:: What you need to do ::
Entries follow. Give back exactly the lines starting at the one containing "unfold spaceTypes in" and ending at the one containing "Lemma trim_end_id str", and no other lines.

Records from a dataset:

.....

Lemma pass_n1_last l t : isNeutral t = true ∨ t = "L"%char → ∀ prev run,
  (∀ r, run = Some r → forallb isNeutral l = true → r = "L"%char) →
  ∃ l', pass_n1 prev run (l ++ [t]) = l' ++ ["L"%char].
Proof.
  intros Ht. induction l as [|x l IH]; intros prev run Hr; cbn [app pass_n1].
  - destruct Ht as [Hn| ->]; [|by exists []]. rewrite Hn. exists []. cbn [app]. f_equal.
    destruct run as [r|]; [by apply Hr|]. unfold teq. cbn. by rewrite orb_true_r.
  - assert (Hstep : ∀ z prev' run', (∀ r, run' = Some r → forallb isNeutral l = true → r = "L"%char) →
      ∃ l', z :: pass_n1 prev' run' (l ++ [t]) = l' ++ ["L"%char]).
    { intros z prev' run' H. destruct (IH prev' run' H) as [l' ->]. by exists (z :: l'). }
    destruct (isNeutral x) eqn:En; apply Hstep; [|done]. intros r [= <-] Hall.
    destruct run as [r|]; [apply Hr; [done|]; cbn; by rewrite En|].
    assert (Es : default outerType (head (skip isNeutral (l ++ [t]))) = "L"%char).
    { destruct Ht as [Hn| ->]; [rewrite skip_all; [done|]; by rewrite forallb_app, Hall; cbn; rewrite Hn|].
      clear -Hall. induction l as [|y l IH]; [done|]. cbn in *. by destruct (isNeutral y); [apply IH|]. }
    rewrite Es. cbn. by rewrite orb_true_r.
Qed.

Lemma same_last ex l l' t : same_unless ex l l' → lst l = Some t → t ∉ ex → lst l' = Some t.
Proof. intros H Ht Hn. unfold lst in *. rewrite (same_length _ _ _ H). by eapply same_at. Qed.

Lemma resolve_last str c : is_space c = true → is_L (lst (resolve_types (str ++ [c]))).
Proof.
  intros Hc%space_type. unfold resolve_types, is_L. rewrite map_app. cbn [map].
  set (t := charType c) in *. set (l := map charType str). clearbody l t.
  assert (H1 : lst (pass_w1 outerType (l ++ [t])) = Some t).
  { eapply same_last; [apply pass_w1_same|apply lst_snoc|]. revert t Hc. apply Forall_forall.
    by apply (bool_decide_unpack _). }
  assert (H2 : lst (pass_w2 outerType (pass_w1 outerType (l ++ [t]))) = Some t).
  { eapply same_last; [apply pass_w2_same|done|]. clear H1. revert t Hc. apply Forall_forall.
    by apply (bool_decide_unpack _). }
  apply lst_split in H2 as [l2 ->]. pose proof (pass_w4_last l2 t) as [l3 ->]%lst_split.
  assert (H5 : ∃ t', lst (pass_w5 None None (l3 ++ [t])) = Some t' ∧ (isNeutral t' = true ∨ t' = "L"%char)).
  { destruct (decide (t = ","%char)) as [->|Hne].
    - destruct (proj1 (Forall2_app_inv_l _ _ _ _) (pass_w5_comma (l3 ++ [","%char]) None None))
        as (k1 & k2 & _ & Hk & ->). inversion Hk as [|? y ? ? Hy Hnil]; subst. inversion Hnil; subst.
      rewrite Hy by done. rewrite lst_snoc. by exists "N"%char; auto.
    - exists t. split; [eapply same_last; [apply pass_w5_same|apply lst_snoc|]|];
        unfold spaceTypes in Hc; rewrite !elem_of_cons in Hc;
        destruct Hc as [->|[->|[->|[->|[->|[]%not_elem_of_nil]]]]]; try done; auto; set_solver. }
  destruct H5 as (t' & H5 & Ht').
  assert (H7 : lst (pass_w7 outerType (pass_w5 None None (l3 ++ [t]))) = Some t').
  { eapply same_last; [apply pass_w7_same|done|]. intros ->%list_elem_of_singleton. by destruct Ht'. }
  apply lst_split in H7 as [l7 ->]. destruct (pass_n1_last l7 t' Ht' outerType None ltac:(done)) as [l8 ->].
  apply lst_snoc.
Qed.

(** ** The order of a line *)

Lemma trim_start_id str order :
  (0 < leading_space str → level_at (head order) = 0) → trim_start str order = order.
Proof.
  intros H. destruct order as [|b order]; [done|]. cbn [trim_start]. cbn in H.
  destruct (Z.ltb_spec 0 (leading_space str)); [rewrite H by done|rewrite andb_false_r]; done.
Qed.
Lemma trim_end_id str len order :
  order ≠ [] → (0 < trailing_space str → level_at (lst order) = 0) → trim_end str len order = order.
Proof.
  intros Hne H. unfold trim_end. destruct (lst_Some order Hne) as (o & b & E & El). rewrite El in *. cbn in H.
  destruct (Z.ltb_spec 0 (trailing_space str)); [rewrite H by done|rewrite andb_false_r]; done.
Qed.

(** The sections before the closing one; the whitespace at the ends needs no
    section of its own. *)
Lemma order_loop_whole str :
  str ≠ [] → let order := order_loop (length str) (resolve_types str) 0 (zlen str) [] in
  order_inv (resolve_types str) order (zlen str) ∧ order ≠ [] ∧
  trim_end str (zlen str) (trim_start str order) = order.
Proof.
  intros Hne. assert (Hlen : 0 < zlen str) by (destruct str; [done|rewrite zlen_cons; pose proof (zlen_nonneg str); lia]).
  destruct (order_loop_spec (resolve_types str) (zlen str) (resolve_length str) (length str) 0 [])
    as [Hinv (back & E & Hb & _ & Hf & Hl)]; [unfold zlen; lia|lia|by split; [exists []|]|].
  cbn zeta. rewrite E in *. cbn [app] in *. split; [done|]. split; [by apply Hb|].
  rewrite trim_start_id.
  - apply trim_end_id; [by apply Hb|]. intros Ht. apply Hl; [done|].
    destruct str as [|c s _] using rev_ind; [done|]. unfold trailing_space in Ht.
    rewrite rev_app_distr in Ht. cbn in Ht. destruct (is_space c) eqn:Ec; [|lia].
    pose proof (resolve_last s c Ec) as H. unfold lst in H. by rewrite resolve_length in H.
  - intros Ht. apply Hf; [done|]. destruct str as [|c s]; [done|]. cbn in Ht.
    destruct (is_space c) eqn:Ec; [|lia]. by apply resolve_first.
Qed.

Lemma bidiOrdering_facts str :
  match bidiOrdering str with
  | None => ∀ c, c ∈ str → bidi_char c = false
  | Some order =>
      (∃ c, c ∈ str ∧ bidi_char c = true) ∧ order ≠ [] ∧ tiles order 0 (zlen str) ∧
      level_at (head order) = level_at (lst order) ∧
      ∀ s, s ∈ order → 0 <= level s <= 2 ∧
        ∀ k c, b_from s <= k < b_to s → at_ str k = Some c →
          (charType c = "L"%char → level s = 0) ∧
          (charType c = "R"%char ∨ charType c = "r"%char → level s = 1)
  end.
Proof.
  unfold bidiOrdering. destruct (existsb bidi_char str) eqn:Eb; cbn [negb].
  2: { intros c Hc. apply not_true_iff_false. intros H. rewrite <- not_true_iff_false in Eb. apply Eb.
       apply existsb_exists. exists c. by rewrite <- list_elem_of_In. }
  apply existsb_exists in Eb as (c0 & Hc0%list_elem_of_In & Hb).
  destruct (order_loop_whole str ltac:(by intros ->; apply not_elem_of_nil in Hc0)) as (Hinv & Hne & ->).
  set (order := order_loop _ _ _ _ _) in *. clearbody order.
  set (closing := mkBidi (level_at (head order)) (zlen str) (zlen str)).
  assert (Hspans : ∀ o, Forall (span_ok (resolve_types str)) o → ∀ s, s ∈ o → 0 <= level s <= 2 ∧
    ∀ k c, b_from s <= k < b_to s → at_ str k = Some c → (charType c = "L"%char → level s = 0) ∧
      (charType c = "R"%char ∨ charType c = "r"%char → level s = 1)).
  { intros o Ho s Hs. rewrite Forall_forall in Ho. destruct (Ho s Hs) as [Hl Hk]. split; [done|].
    intros k c Hr Ec. destruct (resolve_strong str k c Ec) as [H1 H2]. destruct (Hk k Hr). auto. }
  split; [by exists c0|]. destruct (Z.eqb_spec (level_at (head order)) (level_at (lst order))) as [El|El].
  { split; [done|]. split; [apply Hinv|]. split; [done|]. apply Hspans, Hinv. }
  assert (Hc : span_ok (resolve_types str) closing).
  { split; [|cbn; lia]. destruct Hinv as [_ Hs]. destruct order as [|b o]; [done|].
    inversion Hs as [|? ? [Hb' _] _]; subst. exact Hb'. }
  destruct (order_inv_add (resolve_types str) order [] (zlen str) closing) as [Ht Hs];
    [by rewrite app_nil_r|done|done|done|].
  split; [by destruct order|]. split; [exact Ht|]. split; [|by apply Hspans].
  rewrite lst_snoc. by destruct order.
Qed.

(** C35. [bidiOrdering] answers [false] exactly for text without right-to-left
    characters.  Otherwise its sections, which are never missing, cut the
    text: rearranged by position each begins where the one before it ends,
    from 0 to the length of the text.  Every strong character lies in a
    section of its own direction (level 0 for left-to-right, 1 for
    right-to-left), levels are 0, 1 or 2, and the first and the last section
    have the same level. *)
Theorem bidiOrdering_spec str :
  match bidiOrdering str with
  | None => ∀ c, c ∈ str → bidi_char c = false
  | Some order =>
      (∃ c, c ∈ str ∧ bidi_char c = true) ∧ order ≠ [] ∧ tiles order 0 (zlen str) ∧
      level_at (head order) = level_at (lst order) ∧
      ∀ s, s ∈ order → 0 <= level s <= 2 ∧
        ∀ k c, b_from s <= k < b_to s → at_ str k = Some c →
          (charType c = "L"%char → level s = 0) ∧
          (charType c = "R"%char ∨ charType c = "r"%char → level s = 1)
  end.
Proof. apply bidiOrdering_facts. Qed.

(** The sections lie in the text. *)
Lemma chain_bounds l : ∀ a b, chain a l b → a <= b ∧ ∀ s, s ∈ l → a <= b_from s <= b_to s ∧ b_to s <= b.
Proof.
  induction l as [|x l IH]; intros a b; cbn [chain]; [intros ->; split; [done|]; by intros s Hs%not_elem_of_nil|].
  intros (<- & Hx & H). destruct (IH _ _ H) as [Hle Hs]. split; [lia|].
  intros s [->|Hin]%elem_of_cons; [lia|]. specialize (Hs s Hin). lia.
Qed.
Lemma order_bounds text order s :
  bidiOrdering text = Some order → s ∈ order → 0 <= b_from s <= b_to s ∧ b_to s <= zlen text.
Proof.
  intros E Hs. pose proof (bidiOrdering_facts text) as H. rewrite E in H. destruct H as (_ & _ & (l & Hp & Hc) & _).
  apply (chain_bounds _ _ _ Hc). by rewrite <- Hp.
Qed.
Lemma line_sides text : ∃ l r, lineLeft text = Some l ∧ 0 <= l <= zlen text ∧ lineRight text = Some r ∧ 0 <= r <= zlen text.
Proof.
  unfold lineLeft, lineRight. pose proof (zlen_nonneg text). destruct (bidiOrdering text) as [order|] eqn:E.
  - pose proof (bidiOrdering_facts text) as H'. rewrite E in H'. destruct H' as (_ & Hne & _).
    destruct order as [|x o] eqn:Eo; [done|]. rewrite <- Eo in *. destruct (lst_Some order Hne) as (o' & y & Ey & El).
    exists (bidiLeft x), (bidiRight y). rewrite El, Eo. cbn [head hd_error mbind option_bind].
    pose proof (order_bounds text order x E) as Hx. pose proof (order_bounds text order y E) as Hy.
    specialize (Hx ltac:(rewrite Eo; left)). specialize (Hy ltac:(rewrite Ey; apply elem_of_app; right; left)).
    unfold bidiLeft, bidiRight. destruct (Z.odd (level x)), (Z.odd (level y)); repeat (split; [done || lia|]); lia.
  - exists 0, (zlen text). repeat (split; [done || lia|]). lia.
Qed.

.....

:: Reply ::
        unfold spaceTypes in Hc; rewrite !elem_of_cons in Hc;
        destruct Hc as [->|[->|[->|[->|[->|[]%not_elem_of_nil]]]]]; try done; auto; set_solver. }
  destruct H5 as (t' & H5 & Ht').
  assert (H7 : lst (pass_w7 outerType (pass_w5 None None (l3 ++ [t]))) = Some t').
  { eapply same_last; [apply pass_w7_same|done|]. intros ->%list_elem_of_singleton. by destruct Ht'. }
  apply lst_split in H7 as [l7 ->]. destruct (pass_n1_last l7 t' Ht' outerType None ltac:(done)) as [l8 ->].
  apply lst_snoc.
Qed.

(** ** The order of a line *)

Lemma trim_start_id str order :
  (0 < leading_space str → level_at (head order) = 0) → trim_start str order = order.
Proof.
  intros H. destruct order as [|b order]; [done|]. cbn [trim_start]. cbn in H.
  destruct (Z.ltb_spec 0 (leading_space str)); [rewrite H by done|rewrite andb_false_r]; done.
Qed.
Lemma trim_end_id str len order :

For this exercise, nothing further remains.